Identification of Low-Risk Patients with Acute Symptomatic Pulmonary Embolism for Outpatient Therapy.
Ann Am Thorac Soc. 2015 Jun 26;
Authors: Maestre A, Trujillo-Santos J, Riera-Mestre A, Jiménez D, Di Micco P, Bascuñana J, Vela JR, Peris L, Malfante PC, Monreal M, RIETE Investigators
Abstract
Background Patients with acute symptomatic pulmonary embolism (PE) deemed low risk for early complications might be candidates for partial or complete outpatient treatment.

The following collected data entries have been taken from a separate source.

(* ===== verification/SummaryProperties.v ===== *)
(** What the statistics of a level mean: the counts add up, the percentiles are
    values of the sample in the right order, and the times of a conversation
    decompose into the server's and the client's. *)
From Stdlib Require Import Ascii String QArith Lqa.
From stdpp Require Import base numbers strings list sets gmap sorting.
From S2P Require Import Prelude Models PyVal PyFloat Effects LoadGenerator LoadProperties LoadSummary.
Local Open Scope Q_scope.

(** * Percentiles *)

Lemma Qle_bool_total x y : Qle_bool x y = true \/ Qle_bool y x = true.
Proof. rewrite !Qle_bool_iff. destruct (Qlt_le_dec x y); [left|right]; [by apply Qlt_le_weak|done]. Qed.
Lemma Qle_bool_trans x y z : Qle_bool x y = true -> Qle_bool y z = true -> Qle_bool x z = true.
Proof. rewrite !Qle_bool_iff. apply Qle_trans. Qed.

Notation ordered := (sort_by Qle_bool).

Lemma ordered_length values : length (ordered values) = length values.
Proof. by rewrite sort_by_perm. Qed.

OBJECTIVE: To develop and validate a clinical prediction rule that accurately identifies patients with PE and low-risk of short-term complications, and to compare its prognostic ability with two previously validated models (i.e., Pulmonary Embolism Severity Index [PESI], simplified PESI) Design, Setting and Participants: Multivariable logistic regression of a large international cohort of PE patients prospectively enrolled in the RIETE registry. Main Outcomes and Measures: All-cause mortality, recurrent PE and major bleeding up to 10 days after PE diagnosis.
RESULTS: Of 18,707 eligible patients that had acute symptomatic PE, 46 (0.25%) developed recurrent PE, 203 (1.09%) bled and 471 (2.51%) died. Predictors included in the final model were: chronic heart failure, recent immobilization, recent major bleeding, cancer, hypotension, tachycardia, hypoxemia, renal insufficiency, and abnormal platelet count. The area under ROC curve was: 0.77, 95% CI: 0.75-0.78 for the RIETE score; 0.72, 95% CI: 0.70-0.73 for PESI (p <0.05) and 0.71, 95% CI: 0.69-0.73 for sPESI (p <0.05). Our RIETE score outperformed the prognostic value of PESI in terms of net reclassification improvement [NRI], <0.001 and integrated discrimination improvement [IDI], <0.001) and sPESI (NRI, <0.001; IDI, <0.001).
CONCLUSIONS: We built a new score, based on widely available variables that can be used to identify PE patients at low-risk of short-term complications, assisting in triage and potentially shortening duration of hospital stay.